(** The suppression rule in the words of the specification (4.3, step 2): an
    opaque display object, or a value with a native pretty/text capability and
    neither a custom root representation nor a custom per-node one. *)
Definition suppresses_custom_rendering (value : PyObj) : bool :=
  isinstance_DisplayObject value
  || (found (safely_get_real_method value "_repr_pretty_")
      && (negb (found (safely_get_real_method value "__treescope_root_repr__"))
          && negb (found (safely_get_real_method value "__treescope_repr__")))).

(** [c] occurs in a stretch of the log. *)
Definition called (log : list (Call * Store)) (c : Call) : Prop :=
  In c (map fst log).

(** [c] occurs in a stretch of the log and the collaborator returned [x]. *)
Definition answered (log : list (Call * Store)) (c : Call) (x : PyObj) : Prop :=
  exists s, In (c, s) log /\ fst (respond c s) = Returns x.

(** In streaming mode, the collection of deferred renderings can be opened:
    the two calls of line 169 return. *)
Definition deferred_collection_ready (streaming : bool) (s : Store) : bool :=
  negb streaming
  || match respond CollectingDeferredRenderings s with
     | (Returns cm, s0) =>
       match fst (respond (Enter cm) s0) with
       | Returns _ => true
       | Raises _ => false
       end
     | (Raises _, _) => false
     end.

(** The representation a lowering call is given. *)
Definition lowered_ir (c : Call) : option PyObj :=
  match c with
  | DisplayStreamingAsRoot ir _ _ _ _ => Some ir
  | RenderToHtmlAsRoot ir _ _ => Some ir
  | _ => None
  end.

(** What a call may be when streaming is on: the streaming lowering with
    [roundtrip=False], the registered compression and [stealable=True], and
    never the one-shot lowering. *)
Definition streaming_call_ok (compress_html : bool) (c : Call) : Prop :=
  match c with
  | DisplayStreamingAsRoot _ _ roundtrip compressed stealable =>
    roundtrip = false /\ compressed = compress_html /\ stealable = true
  | RenderToHtmlAsRoot _ _ _ => False
  | _ => True
  end.

(** What a call may be when streaming is off: the one-shot lowering with
    [roundtrip=False] and the registered compression; no streaming lowering and
    no context manager at all. *)
Definition one_shot_call_ok (compress_html : bool) (c : Call) : Prop :=
  match c with
  | RenderToHtmlAsRoot _ roundtrip compressed =>
    roundtrip = false /\ compressed = compress_html
  | DisplayStreamingAsRoot _ _ _ _ _ => False
  | CollectingDeferredRenderings => False
  | Enter _ => False
  | Exit _ _ => False
  | _ => True
  end.

(** The entries of the registry other than [text/html]. *)
Definition not_html (kv : string * PyObj) : bool :=
  negb (fst kv =? "text/html").

(** The body of the loop of lines 233-235. *)
Definition reorder_body : string * PyObj -> M unit :=
  fun '(k, v) => if negb (k =? "text/html") then formatters_setitem k v else ret tt.

(** Code behind a call that leaves [active_autovisualizer] as it found it:
    its own scopes are closed and it sets no permanent value. *)
Definition leaves_active_autovisualizer (c : Call) : Prop :=
  forall s, active_autovisualizer (snd (respond c s)) = active_autovisualizer s.

(** The store with [v] pushed on [active_autovisualizer]. *)
Definition pushed (v : PyObj) (s : Store) : Store :=
  with_active_autovisualizer
    {| permanent := permanent (active_autovisualizer s);
       overrides := v :: overrides (active_autovisualizer s) |} s.

(** The call with which custom rendering sets out (lines 165-185): the
    request for a collection of deferred renderings when streaming, else the
    value's own root representation or, failing that, the engine. *)
Definition first_custom_call (streaming : bool) (value : PyObj) : Call :=
  if streaming then CollectingDeferredRenderings
  else
    match safely_get_real_method value "__treescope_root_repr__" with
    | Some m => Invoke m []
    | None => BuildFoldableRepresentation value true
    end.

(** Every call of a stretch of the log returned. *)
Definition all_returned (log : list (Call * Store)) : Prop :=
  forall c s, In (c, s) log -> exists x, fst (respond c s) = Returns x.

(** Lines 320-321: the visualizer installed for [x]. *)
Definition visualizer_for (x : PyObj) : PyObj :=
  if is_None x then PyLocal lambda_value_path_None else x.

End Vocabulary.

(** * Sample environments *)

(** A collaborator that answers every call with the same object and leaves the
    store alone. *)
Definition respond_quietly : Call -> Store -> Reply * Store :=
  fun _ s => (Returns (PyRef 42), s).

(** A shell in which the expression on the magic line evaluates to [None] and
    the cell body raises. *)
Definition respond_failing_cell : Call -> Store -> Reply * Store :=
  fun c s =>
    match c with
    | ShellEv _ => (Returns PyNone, s)
    | ShellRunCell _ => (Raises (ForeignOther 1), s)
    | _ => (Returns (PyRef 42), s)
    end.

(** A shell in which the expression on the magic line fails to evaluate. *)
Definition respond_failing_line : Call -> Store -> Reply * Store :=
  fun c s =>
    match c with
    | ShellEv _ => (Raises (ForeignOther 2), s)
    | _ => (Returns (PyRef 42), s)
    end.

(** Values whose genuine methods are exactly those named in [names]. *)
Definition methods_named (names : list string) : PyObj -> string -> option PyObj :=
  fun _ name => if existsb (String.eqb name) names then Some (PyRef 7) else None.

Definition sample_store : Store := {|
  active_autovisualizer := {| permanent := PyRef 2; overrides := [PyRef 5] |};
  default_magic_autovisualizer := {| permanent := PyRef 3; overrides := [] |};
  elsewhere := 0
|}.

Definition sample_formatters : Dict :=
  [("text/plain", PyRef 10); ("text/html", PyRef 11); ("image/png", PyRef 12)].

Definition sample_world : World := {|
  calls := [];
  store := sample_store;
  formatters := Some sample_formatters
|}.

Definition sample_env (imported : bool) (respond : Call -> Store -> Reply * Store)
  (names : list string) : Environment := {|
  IPython_imported := imported;
  respond := respond;
  safely_get_real_method := methods_named names;
  isinstance_DisplayObject := fun _ => false
|}.

(** No IPython: the import at line 31 failed. *)
Definition env_without_IPython : Environment :=
  sample_env false respond_quietly [].

(** A value with both [_repr_html_] and [__treescope_repr__]. *)
Definition env_html_value : Environment :=
  sample_env true respond_quietly ["_repr_html_"; "__treescope_repr__"].

(** A value with [_repr_pretty_] and nothing else. *)
Definition env_pretty_value : Environment :=
  sample_env true respond_quietly ["_repr_pretty_"].

(** A value with [_repr_pretty_] and [__treescope_root_repr__]. *)
Definition env_root_repr_value : Environment :=
  sample_env true respond_quietly ["_repr_pretty_"; "__treescope_root_repr__"].

(** A value with no capability at all. *)
Definition env_plain_value : Environment :=
  sample_env true respond_quietly [].

Definition env_failing_cell : Environment :=
  sample_env true respond_failing_cell [].

Definition env_failing_line : Environment :=
  sample_env true respond_failing_line [].

(** A lowering that raises inside a collection scope whose [__exit__] swallows
    exceptions. *)
Definition respond_swallowing : Call -> Store -> Reply * Store :=
  fun c s =>
    match c with
    | DisplayStreamingAsRoot _ _ _ _ _ => (Raises (ForeignOther 3), s)
    | Exit _ (Some _) => (Returns (PyBool true), s)
    | _ => (Returns (PyRef 42), s)
    end.

Definition env_swallowing : Environment :=
  sample_env true respond_swallowing [].

(** * The text printer [_render_as_text_oneline] (lines 212-219) *)

(** The printer is handed to IPython's plain-text formatter and talks to
    collaborators of its own: the expansion strategy and the text renderer of
    [default_renderer], and IPython's pretty printer [p]. *)
Inductive TextCall : Type :=
| UsingExpansionStrategy (max_height : option nat)
    (* [default_renderer.using_expansion_strategy(max_height=...)] *)
| EnterStrategy (cm : PyObj)
    (* [cm.__enter__()] *)
| ExitStrategy (cm : PyObj) (raised : option ForeignExn)
    (* [cm.__exit__(...)] with the exception in flight, if any *)
| RenderToText (value : PyObj) (ignore_exceptions : bool)
    (* [default_renderer.render_to_text] *)
| PrinterBreak (p : PyObj)
    (* [p.break_()] *)
| PrinterText (p : PyObj) (line : string).
    (* [p.text(line)] *)

Inductive TextExn : Type :=
| UnboundLocalError (name : string)   (* a local read before it was assigned *)
| NoAttribute (attr : string)         (* [AttributeError] on the rendering *)
| TextForeign (e : ForeignExn).       (* raised inside a collaborator *)

Inductive TextOutcome (A : Type) : Type :=
| TextReturned (a : A)
| TextRaised (e : TextExn).
Arguments TextReturned {A} a.
Arguments TextRaised {A} e.

(** The state of the printer: its log of calls, oldest first, and the store. *)
Record TextWorld : Type := {
  text_calls : list (TextCall * Store);
  text_store : Store
}.

Definition TextM (A : Type) : Type := TextWorld -> TextOutcome A * TextWorld.

#[export] Instance Monad_TextM : Monad TextM := {
  ret := fun A (a : A) w => (TextReturned a, w);
  bind := fun A B (m : TextM A) (k : A -> TextM B) w =>
    match m w with
    | (TextReturned a, w') => k a w'
    | (TextRaised e, w') => (TextRaised e, w')
    end
}.

Definition text_raise {A : Type} (e : TextExn) : TextM A :=
  fun w => (TextRaised e, w).

Class TextCollaborators : Type := {
  respond_text : TextCall -> Store -> Reply * Store
}.

(** [s.split(sep)] for the one-character separator [sep]: one more piece than
    there are separators, the empty string giving one empty piece. *)
Fixpoint split_at (sep : ascii) (s : string) : list string :=
  match s with
  | EmptyString => [EmptyString]
  | String c s' =>
    if Ascii.eqb c sep then EmptyString :: split_at sep s'
    else
      match split_at sep s' with
      | piece :: pieces => String c piece :: pieces
      | [] => [String c EmptyString]
      end
  end.

Definition newline : ascii := ascii_of_nat 10.

(** [enumerate(xs)]. *)
Definition enumerate {A : Type} (xs : list A) : list (nat * A) :=
  combine (seq 0 (length xs)) xs.

Section TextPrinter.

Context {T : TextCollaborators}.

Definition text_external (c : TextCall) : TextM PyObj :=
  fun w =>
    let '(r, s') := respond_text c (text_store w) in
    let w' := {| text_calls := text_calls w ++ [(c, text_store w)];
                 text_store := s' |} in
    match r with
    | Returns x => (TextReturned x, w')
    | Raises e => (TextRaised (TextForeign e), w')
    end.

(** [with cm: x = body], yielding [Some x] when the assignment took place and
    [None] when the body raised and [__exit__] swallowed the exception, which
    leaves the local unbound. *)
Definition with_assigning (cm : PyObj) (body : TextM PyObj) : TextM (option PyObj) :=
  fun w =>
    match text_external (EnterStrategy cm) w with
    | (TextRaised e, w1) => (TextRaised e, w1)
    | (TextReturned _, w1) =>
      match body w1 with
      | (TextReturned x, w2) =>
        match text_external (ExitStrategy cm None) w2 with
        | (TextRaised e', w3) => (TextRaised e', w3)
        | (TextReturned _, w3) => (TextReturned (Some x), w3)
        end
      | (TextRaised (TextForeign e), w2) =>
        match text_external (ExitStrategy cm (Some e)) w2 with
        | (TextRaised e', w3) => (TextRaised e', w3)
        | (TextReturned suppress, w3) =>
          if truthy suppress then (TextReturned None, w3)
          else (TextRaised (TextForeign e), w3)
        end
      | (TextRaised e, w2) => (TextRaised e, w2)
      end
    end.

(** [for x in xs: body]. *)
Fixpoint text_for_each {A : Type} (xs : list A) (body : A -> TextM unit) : TextM unit :=
  match xs with
  | [] => ret tt
  | x :: xs' => body x ;; text_for_each xs' body
  end.

(** The body of the loop of lines 216-219. *)
Definition print_line (p : PyObj) : nat * string -> TextM unit :=
  fun '(i, line) =>
    (if negb (i =? 0)%nat then _ <- text_external (PrinterBreak p) ;; ret tt
     else ret tt) ;;
    _ <- text_external (PrinterText p line) ;;
    ret tt.

Definition _render_as_text_oneline (value p cycle : PyObj) : TextM unit :=
  (* del cycle *)
  cm <- text_external (UsingExpansionStrategy None) ;;
  rendering <- with_assigning cm (text_external (RenderToText value true)) ;;
  match rendering with
  | None => text_raise (UnboundLocalError "rendering")
  | Some (PyStr s) => text_for_each (enumerate (split_at newline s)) (print_line p)
  | Some _ => text_raise (NoAttribute "split")
  end.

ASSIGNED TASK :: Write out an exact transcription of the line with "s)) (print_line p)" and of each line after it; stop at the end of the records.

EXERCISE RESPONSE ::
  | Some (PyStr s) => text_for_each (enumerate (split_at newline s)) (print_line p)
  | Some _ => text_raise (NoAttribute "split")
  end.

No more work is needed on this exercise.